More details are below:
Java Version: OpenJDK14U-jdk_x64_windows_hotspot_14.0.1_7
• From 2% to 27% on 2/26 @ 16:40 – 51 days uptime with ~2 – 4% CPU usage
• From 27% to 39% on 2/26 @ 19:20
• From 39% to 65% on 2/27 @ 17:00
• From 65% to 100% on 3/2 @ 16:25
12 water pumps using Modbus data sources. Each pump also has a corresponding scripting data source that runs every 3 seconds to see if the user has clicked a button to start or stop the pump. In addition to that, there is 1 Meta data source that houses 5 data points per pump for other various calculated fields (60 total Meta DPs for the 12 pumps).

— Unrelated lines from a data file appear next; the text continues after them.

(* ===== verification/Server.v ===== *)
(** The HTTP server ([internal/transport/http/server.go]): the routes, the
    pattern matching of [net/http.ServeMux] as far as these routes use it, and
    the middleware around them.

    A pattern here is a method and path segments, each a literal or a named
    wildcard that matches one non-empty segment.  Paths are taken without
    percent escapes. *)

From stdpp Require Import base gmap strings list.
From Stdlib Require Import ZArith NArith Lia Ascii.
From S2P Require Import Prelude Float64 GoStrings Domain Uuid Ports AuthService Http Observability Decode.
From S2P Require Import Middleware SignupLimit Handlers.

Local Open Scope Z_scope.

(** ** Paths *)

(** The segments of a path that starts with a slash *)
Definition segments (path : string) : list string := tail (split_on "/" (explode path) []).

(** [path.Clean] on the segments of a rooted path, the last element first *)
Definition clean_step (acc : list string) (seg : string) : list string :=
  if String.eqb seg "" || String.eqb seg "." then acc
  else if String.eqb seg ".." then tail acc
  else seg :: acc.

(** The mux's [cleanPath] *)
Definition cleanPath (path : string) : string :=
  let p := if HasPrefix path "/" then path else "/" +:+ path in
  let segs := rev (fold_left clean_step (segments p) []) in
  let np := "/" +:+ String.concat "/" segs in
  if HasSuffix p "/" && negb (String.eqb np "/") then np +:+ "/" else np.

(** ** Patterns *)

Inductive seg := Lit (s : string) | Wild (name : string).

Fixpoint match_path (pat : list seg) (path : list string) : option (list (string * string)) :=
  match pat, path with
  | [], [] => Some []
  | Lit s :: pat', p :: path' => if String.eqb s p then match_path pat' path' else None
  | Wild name :: pat', p :: path' =>
      if String.eqb p "" then None
      else option_map (cons (name, p)) (match_path pat' path')
  | _, _ => None
  end.

Record route (W : Type) := { rt_method : string; rt_pattern : list seg; rt_handler : Handler W }.
Arguments rt_method {W}.
Arguments rt_pattern {W}.
Arguments rt_handler {W}.
Definition mk_route {W} (m : string) (p : list seg) (h : Handler W) : route W :=
  {| rt_method := m; rt_pattern := p; rt_handler := h |}.

(** A GET pattern also serves HEAD. *)
Definition method_matches (pat m : string) : bool :=
  String.eqb pat m || (String.eqb pat "GET" && String.eqb m "HEAD").

Fixpoint find_route {W} (rts : list (route W)) (m : string) (path : list string)
    : option (Handler W * list (string * string)) :=
  match rts with
  | [] => None
  | rt :: rest =>
      match (if method_matches (rt_method rt) m then match_path (rt_pattern rt) path else None) with
      | Some vs => Some (rt_handler rt, vs)
      | None => find_route rest m path
      end
  end.

(** The methods some pattern allows on a path *)
Definition allowed_methods {W} (rts : list (route W)) (path : list string) : list string :=
  flat_map (fun rt => match match_path (rt_pattern rt) path with
                      | Some _ => if String.eqb (rt_method rt) "GET" then ["GET"; "HEAD"] else [rt_method rt]
                      | None => []
                      end) rts.

(** [http.ServeMux.ServeHTTP] *)
Definition ServeMux {W} (rts : list (route W)) : Handler W := fun r rw w =>
  let path := URL_Path r in
  if negb (String.eqb (Method r) "CONNECT") && negb (String.eqb (cleanPath path) path) then
    (http_Redirect (Method r) (cleanPath path) 301 rw, w)
  else
    match find_route rts (Method r) (segments path) with
    | Some (h, vs) => h (with_path_values r vs) rw w
    | None =>
        match allowed_methods rts (segments path) with
        | [] => (http_Error "404 page not found" 404 rw, w)
        | ms => (http_Error "Method Not Allowed" 405
                   (map_header (fun h => Header_Set h "Allow" (String.concat ", " ms)) rw), w)
        end
    end.

(** ** The server *)

(** [Dependencies]; the ports come from the classes of the world, the flags
    say which of the optional collaborators are not nil. *)
Record Dependencies (W : Type) := {
  HealthCheckers : list (Op W unit);
  has_Auth : bool;
  has_Check : bool;
  has_Projects : bool;
  AdminToken : string;
  DashboardOrigins : list string;
  has_Console : bool;
  has_AuthService : bool;
  BehindProxy : bool
}.
Arguments HealthCheckers {W}.
Arguments has_Auth {W}.
Arguments has_Check {W}.
Arguments has_Projects {W}.
Arguments AdminToken {W}.
Arguments DashboardOrigins {W}.
Arguments has_Console {W}.
Arguments has_AuthService {W}.
Arguments BehindProxy {W}.

(** The limiter that [NewMux] creates for sign-ups: 5 per hour. *)
Definition signup_limiter {W} (deps : Dependencies W) : signupLimiter :=
  new_limiter 5 3600000000000 (BehindProxy deps).

Section Server.
Context `{!GoJSON} `{!UUIDText} {W : Type} `{!GoClock W} `{!GoLog W} `{!Prometheus W} `{!SignupState W}.
Context `{!APIKeyRepository W} `{!TenantRepository W} `{!RuleRepository W}.
Context `{!RateLimitChecker W} `{!ProjectService W}.
(** [promhttp.Handler()] *)
Variable promhttp_Handler : Handler W.

Definition check_routes (deps : Dependencies W) : list (route W) :=
  if has_Check deps then
    let check := CheckHandler in
    let check := if has_AuthService deps then RequireCheckRole check else check in
    [mk_route "POST" [Lit "v1"; Lit "check"] check]
  else [].

Definition config_routes : list (route W) :=
  [mk_route "GET" [Lit "v1"; Lit "config"; Lit "tenants"] ListTenants;
   mk_route "GET" [Lit "v1"; Lit "config"; Lit "tenants"; Wild "id"; Lit "rules"] ListTenantRules].

Definition console_routes (deps : Dependencies W) : list (route W) :=
  if has_Console deps && has_AuthService deps then
    [mk_route "POST" [Lit "v1"; Lit "projects"] (SignupLimit console_Create);
     mk_route "GET" [Lit "v1"; Lit "projects"; Lit "me"] (ProjectAuth console_Me);
     mk_route "POST" [Lit "v1"; Lit "projects"; Lit "me"; Lit "keys"] (ProjectAuth console_AddKey);
     mk_route "DELETE" [Lit "v1"; Lit "projects"; Lit "me"; Lit "keys"; Wild "keyId"] (ProjectAuth console_RevokeKey)]
  else [].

The IT team gets the data sources configured in Mango along with a dashboard/UI, ready for the field-techs to add an IP address and enable them. Once the devices are enabled, the field techs tweak cell modems, check or uncheck the Encapsulation option if they are RTU or not, and other modifications like that to get Mango reading values properly. While these tweaks are being worked, Mango usually cannot communicate with the cell modem and the slave monitor is 0.
Timing of Pump Data Sources Being Enabled and Worked:
Name - Enable Date
Pump 1 - 2/26 @ 3pm
Pump 2 - 2/27 @ 2:25pm
Pump 3 - 2/27 @ 2:58pm
Pump 4 - 3/1 @ 1:01pm
Pump 5 - 3/1 @ 5:03pm
Pump 6 - 3/2 @ 3:27pm
Pump 7 - 3/2 @ 4:07pm
Pump 8 - 3/2 @ 4:21pm
Pump 9 - 3/3 @ 8:02am
Pump 10 - 3/3 @ 3:30pm
Pump 11 - 3/3 @ 3:47pm
Pump 12 - 3/3 @ 3:56pm
We reviewed the ma.log files and found quite a bit going on. Yesterday the logs were cycling every 3 minutes because they filled up at 5MB.
On 2/26 we started to get the following error every 4/1000 of a second…. 250 per second. It would stop for a while, then come back around the same times the CPU increases would occur.
ERROR 2021-02-26T15:44:12,322 (com.serotonin.m2m2.db.dao.AbstractBasicDao$1.extractData:1063) - Internal Server Error org.eclipse.jetty.io.EofException: Closed com.infiniteautomation.mango.rest.v2.exception.GenericRestException: Internal Server Error org.eclipse.jetty.io.EofException: Closed
We’ve also noticed the following in the log file as well, but not nearly as frequent as the error listed above.
WARN 2021-03-02T15:48:34,770 (org.eclipse.jetty.websocket.common.extensions.compress.CompressExtension$Flusher.failed:455) - java.nio.channels.ClosedChannelException: null
Any help to dig into this is appreciated. Let me know if any additional info is needed and we’ll provide what we can.